Dell has deployed two Elasticsearch clusters on Windows servers in Dell data centers. The Dell Search Platform is based on .NET framework. One is a search cluster that powers the search experience on Dell.com, and the other is an analytics cluster used to track search-related user activity on the site. The analytics cluster provides an ability to deliver a crowd sourced and influenced search results and also provides great insight into the usage of search platform.
The Dell Search Cluster
The Dell search cluster contains an extremely comprehensive data set as it indexes everything on Dell.com, consisting of over 27 million documents which include all the products that can be purchased on the site, all the drivers for these products that can be downloaded, troubleshooting articles, knowledge-base documents, product manuals, videos and video metadata – just to name a few.
The documents themselves are also extremely rich. For example, the product documents include all the information related to that particular product: the product title, its description, the image link, keywords, meta information for the technical specifications of these products (RAM size, processor type, resolution, etc), stock status so they know how many days it will take to ship the product, pricing information, department category, and more.

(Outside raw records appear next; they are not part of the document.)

(** X12. When [load_data_to_snowflake] returns [False] after the
    connection was made, the connection is left open; the last record is
    the error; and if the SQL text could be read and formatted, a statement
    was refused: the statements before it were run, it and the statements
    after it were not. *)
Theorem X12_failed_load (P : platform) (snowflake_config azure_config : options)
  (file_path : pystr) (s s' : system) :
  load_data_to_snowflake P snowflake_config azure_config file_path s = (false, s') ->
  connects P snowflake_config s = true ->
  connections s' = S (connections s)
  /\ (exists e, last (records s')
                = Some (ERROR, TextExc (py "Error loading data into Snowflake: ") e))
  /\ (forall sql,
        formatted_sql P snowflake_config azure_config file_path (host s) = inr sql ->
        exists before stmt after,
          split ";" sql = before ++ stmt :: after
          /\ runs stmt = true
          /\ executed s' = executed s ++ List.filter runs before
          /\ execute P (executed s') stmt <> None).
Proof.
  intros H Hc. apply load_data_to_snowflake_spec in H
    as (_ & _ & (more & Hm & He) & _ & Hn & Hx).
  rewrite Hc in Hn. split; [exact Hn|]. split.
  - destruct (He eq_refl) as [e Hl]. exists e. rewrite Hm.
    destruct more as [|r more]; [discriminate Hl|].
    rewrite last_app. rewrite Hl. reflexivity.
  - intros sql Hf. apply (Hx sql Hf Hc).
Qed.

(** The database refuses the second statement of the file. *)
Lemma X12_failed_load_witness :
  exists s',
    load_data_to_snowflake lab_refusing lab_snowflake lab_azure (py "sql/units.sql")
      lab_system = (false, s')
    /\ executed s' = [py "a"]
    /\ connections s' = S (connections lab_system)
    /\ (exists e, last (records s')
                  = Some (ERROR, TextExc (py "Error loading data into Snowflake: ") e))
    /\ (forall sql,
          formatted_sql lab_refusing lab_snowflake lab_azure (py "sql/units.sql")
            (host lab_system) = inr sql ->
          exists before stmt after,
            split ";" sql = before ++ stmt :: after
            /\ runs stmt = true
            /\ executed s' = executed lab_system ++ List.filter runs before
            /\ execute lab_refusing (executed s') stmt <> None).
Proof.
  destruct (load_data_to_snowflake lab_refusing lab_snowflake lab_azure
              (py "sql/units.sql") lab_system) as [ok s'] eqn:E.
  assert (Hok : ok = false) by (apply (f_equal fst) in E; vm_compute in E; congruence).
  subst ok. exists s'. split; [reflexivity|].
  split; [apply (f_equal snd) in E; apply (f_equal executed) in E; vm_compute in E;
          symmetry; exact E|].
  apply (X12_failed_load lab_refusing lab_snowflake lab_azure (py "sql/units.sql")
           lab_system s' E).
  vm_compute. reflexivity.
Defined.

(** X13. Without step 3, [process_table] never returns [True]: with
    [snowflake_load=False] it returns [False], or [None] when the other
    steps went through, so that a caller that tests the result takes the
    table as failed; and it runs no SQL statement and opens no connection. *)
Theorem X13_no_load_no_success (fuel : nat) (P : platform) (table_name : pystr)
  (config : config_dict) (api_download blob_upload : bool) (s s' : system)
  (r : exception + option bool) :
  process_table fuel P table_name config api_download blob_upload false s = Some (r, s') ->
  r <> inr (Some true)
  /\ executed s' = executed s
  /\ connections s' = connections s.
Proof.
  intros H. apply process_table_spec in H as (_ & _ & _ & Hx & Hr).
  split; [|apply Hx; reflexivity].
  intros ->. destruct Hr as [Hr _]. discriminate Hr.
Qed.

(** Download and upload go through, and the result is [None]. *)
Lemma X13_no_load_no_success_witness :
  exists s',
    process_table 3 lab (py "Units") lab_config true true false lab_system
    = Some (inr None, s')
    /\ inr None <> (inr (Some true) : exception + option bool)
    /\ executed s' = executed lab_system
    /\ connections s' = connections lab_system.
Proof.
  destruct (process_table 3 lab (py "Units") lab_config true true false lab_system)
    as [[r s']|] eqn:E.
  2:{ apply (f_equal returned) in E. vm_compute in E. discriminate E. }
  assert (Hr : r = inr None).
  { apply (f_equal returned) in E. vm_compute in E. destruct r as [|[[|]|]]; congruence. }
  subst r. exists s'. split; [reflexivity|].
  apply (X13_no_load_no_success 3 lab (py "Units") lab_config true true lab_system s'
           (inr None) E).
Defined.

(** X14. Upload without download always fails: with
    [api_download=False] and [blob_upload=True], [process_table] returns
    [False] and logs the error, whatever [snowflake_load] is; it sends no
    request, writes no blob, and step 3 is not reached. *)
Theorem X14_upload_needs_download (fuel : nat) (P : platform) (table_name : pystr)
  (config : config_dict) (snowflake_load : bool) (s : system) :
  exists s',
    process_table fuel P table_name config false true snowflake_load s
    = Some (inr (Some false), s')
    /\ last (records s')
       = Some (ERROR, Text (py "Cannot upload to blob without first downloading CSV. Enable api_download=True."))
    /\ blobs s' = blobs s
    /\ executed s' = executed s
    /\ connections s' = connections s
    /\ sent (host s') = sent (host s).
Proof.
  eexists. split; [reflexivity|]. cbn. repeat split; try reflexivity.
  apply last_snoc.
Qed.

(** X15. When the download fails, that is [download_table_csv] returns
    [None], [process_table] logs the failure and returns [False] at once,
    whatever the other flags are: no blob is written, no SQL statement is
    run, and no request is sent beyond those of the download. *)
Theorem X15_failed_download_stops_the_table (fuel : nat) (P : platform) (table_name : pystr)
  (config : config_dict) (blob_upload snowflake_load : bool) (api_key : pystr)
  (w : world) (s : system) :
  getitem2 config (py "WelcomeHome") (py "api_key") = inr api_key ->
  download_table_csv fuel (api P) table_name api_key (mkdtemp P (host s)) (host s)
  = Some (None, w) ->
  exists s',
    process_table fuel P table_name config true blob_upload snowflake_load s
    = Some (inr (Some false), s')
    /\ last (records s')
       = Some (ERROR, Text (py "Failed to download CSV from API for table: "
                            ++ colorize_table_name table_name))
    /\ blobs s' = blobs s
    /\ executed s' = executed s
    /\ connections s' = connections s
    /\ sent (host s') = sent w.
Proof.
  intros Hk Hd. unfold process_table. cbn [orb].
  unfold in_temporary_directory, download_step. cbn [host info emit].
  rewrite Hk, Hd. cbn [truthy_path negb].
  eexists. split; [reflexivity|]. cbn. repeat split; try reflexivity.
  apply last_snoc.
Qed.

The Dell Analytics Cluster
The Dell analytics cluster, which is currently more than 1 billion documents, indexes every click on Dell.com that comes from a search experience. Dell uses this data to analyze the top-performing queries, the top performing categories, and various other metrics to perform actionable, dynamic improvements to the site – whether it be the relevancy of the search results by influencing popular products higher, or serving the results from the right category based on a visitor's query.
Dell's Linguistics Pipelines
In order to deliver accurate search results in all languages, Dell created extensive linguistic pipelines for each language. The pipelines utilize Elasticsearch's language analyzers, stopword removal, spell check, synonym match, stemming, and other features to make the query more accurate. Dell also added a final step at the end of their linguistic pipelines that they call a catch-all influencer, which is essentially an offline aggregator that helps identify the entities from the query the customer entered. This aggregator runs across multiple systems, such as the content management system and their master lookup tables across various databases, and, depending on what the customer queried for in the search bar, maps the product category to the product category code, the manufacturer name to the manufacturer code, and so on and so forth. These inputs, enriched with analytics and customer identification data, are then passed to a probability engine and helps Dell re-write the final query. This context helps Dell significantly understand what the user is expecting when they perform a search.